Je viens de voir enfin le hideux M. Triger. Il a trouvé la fièvre bien diminuée. Cependant il craint toujours une maladie éruptive, rougeole ou petite vérole. Du reste il m’a prise à part pour me demander s’il n’y aurait pas de chagrin mêlé à tout cela. Je lui ai dit tous ceux que je lui connaissais. Il reviendra demain matin la voir. Jusque là il lui a permis un peu de bouillon de poulet léger et ordonné des cataplasmes sur l’estomac pour tout remède. Voilà, cher adoré, le résultat de la consultation d’aujourd’hui. Tu vois que si elle n’est pas tout à fait satisfaisante, elle n’est pas non plus alarmante. J’espère beaucoup dans le repos qu’elle prendra la nuit prochaine. La nuit dernière l’a beaucoup fatiguée, aussi je compte sur un bon sommeil cette nuit. Cher bien-aimé adoré, mon bon ange, mon amour, sois béni, je t’aime plus que jamais. Je crois que tu as deviné mieux que personne l’origine de la maladie de cette pauvre enfant, tout vient évidemment de la déception de son examen [1]. À cetª âge-là, ce sont de vrais chagrins que ces petits événements désagréables, et ma pauvre péronnelle l’a ressenti plus vivement que tout autre et elle le paie aujourd’hui. Du reste, ces examinateurs n’en sont que plus lâches et plus féroces envers ces pauvres enfants en leur faisant subir leur mauvaise humeur ou leur mauvais vouloir. Quant à moi je souhaite toutes sortes de mauvaise chance aux deux misérables que tu sais [2]. Je vais soigner cette pauvre fillette et la remettre sur pied le plus vite que je pourrai, parce que je sens toute son impatience et tout son ennui d’être clouée dans son lit par le beau temps qu’il fait.
Mme Luthereau a apporté aujourd’hui un chapeau magnifique.

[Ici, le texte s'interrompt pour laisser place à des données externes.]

(** C7, as stated, fails: [long_numeral] is the decimal numeral of a number,
    10^4300 (a one and 4300 zeros), and a badge with that text makes [int],
    and so the count extractor, raise [ValueError]: the numeral has one
    digit more than [int] converts. *)
Lemma long_numeral_count_raises :
  numeral (N.of_uint long_number) = long_numeral
  /\ N.of_nat (String.length long_numeral) = 4301%N
  /\ _scrape_count (observation long_numeral) = Raise (too_many_digits 4301)
  /\ too_many_digits 4301
     = ValueError "Exceeds the limit (4300 digits) for integer string conversion: value has 4301 digits; use sys.set_int_max_str_digits() to increase the limit".
Proof.
  split.
  - unfold numeral. rewrite DecimalN.Unsigned.to_of.
    change (Decimal.unorm long_number) with long_number.
    vm_compute. reflexivity.
  - repeat split; vm_compute; reflexivity.
Qed.

(** C7 (amended): with [badge] the last [span] of the number-observed
    container, [_scrape_count] returns [None] when the badge text is [x] or
    [X] (whitespace around it aside), and the result for [x] is [None], not
    zero; when the text is the decimal numeral of [n] it returns the number
    [n] if the numeral has at most 4300 digits, and raises the [ValueError]
    of [int] if it has more. *)
Theorem count_of_badge (node box badge : tag) :
  find "div" [("class", Exact "Observation-numberObserved")] None node = Some box ->
  last (find_all "span" [] None box) = Some badge ->
  (strip (text badge) = "x" \/ strip (text badge) = "X" ->
   _scrape_count node = Ok None /\ _scrape_count node <> Ok (Some 0%Z))
  /\ (forall n : N, text badge = numeral n ->
        within_limit (numeral n) = true ->
        _scrape_count node = Ok (Some (Z.of_N n)))
  /\ (forall n : N, text badge = numeral n ->
        within_limit (numeral n) = false ->
        _scrape_count node =
          Raise (too_many_digits (N.of_nat (String.length (numeral n))))).
Proof.
  intros Hbox Hlast. unfold _scrape_count. rewrite Hbox. run.
  unfold index_last. rewrite Hlast. run. split; [| split].
  - intros [-> | ->]; simpl; split; (reflexivity || discriminate).
  - intros n -> Hlimit.
    rewrite (digits_strip _ (numeral_digits n)).
    rewrite (digits_lower _ (numeral_digits n)).
    rewrite (digits_not_x _ (numeral_digits n)). simpl.
    rewrite int_numeral, Hlimit. reflexivity.
  - intros n -> Hlimit.
    rewrite (digits_strip _ (numeral_digits n)).
    rewrite (digits_lower _ (numeral_digits n)).
    rewrite (digits_not_x _ (numeral_digits n)). simpl.
    rewrite int_numeral, Hlimit. reflexivity.
Qed.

Décidément elle tient à payer son dîner et le mien. Je la laisse faire, d’abord parce que je ne peux pas m’y opposer, ensuite parce que je sens qu’à sa place je ferais exactement comme elle. Penses-tu à moi mon doux aimé ? Me plains-tu ? M’aimes-tu ? Me désires-tu et me reraimes-tu ? Moi je t’attends, je te désire, je t’aime, et je te reraimes et je t’adore de toutes mes forces et de toute mon âme.

Juliette

BnF, Mss, NAF 16362, f. 383-384
Transcription d’Audrey Vala assistée de Florence Naugrette

a) « cette ».

Notes

[1Claire a échoué plusieurs fois à l’examen d’institutrice.

[2M. Barrière et Defrène, les deux examinateurs qui ont recalé Claire.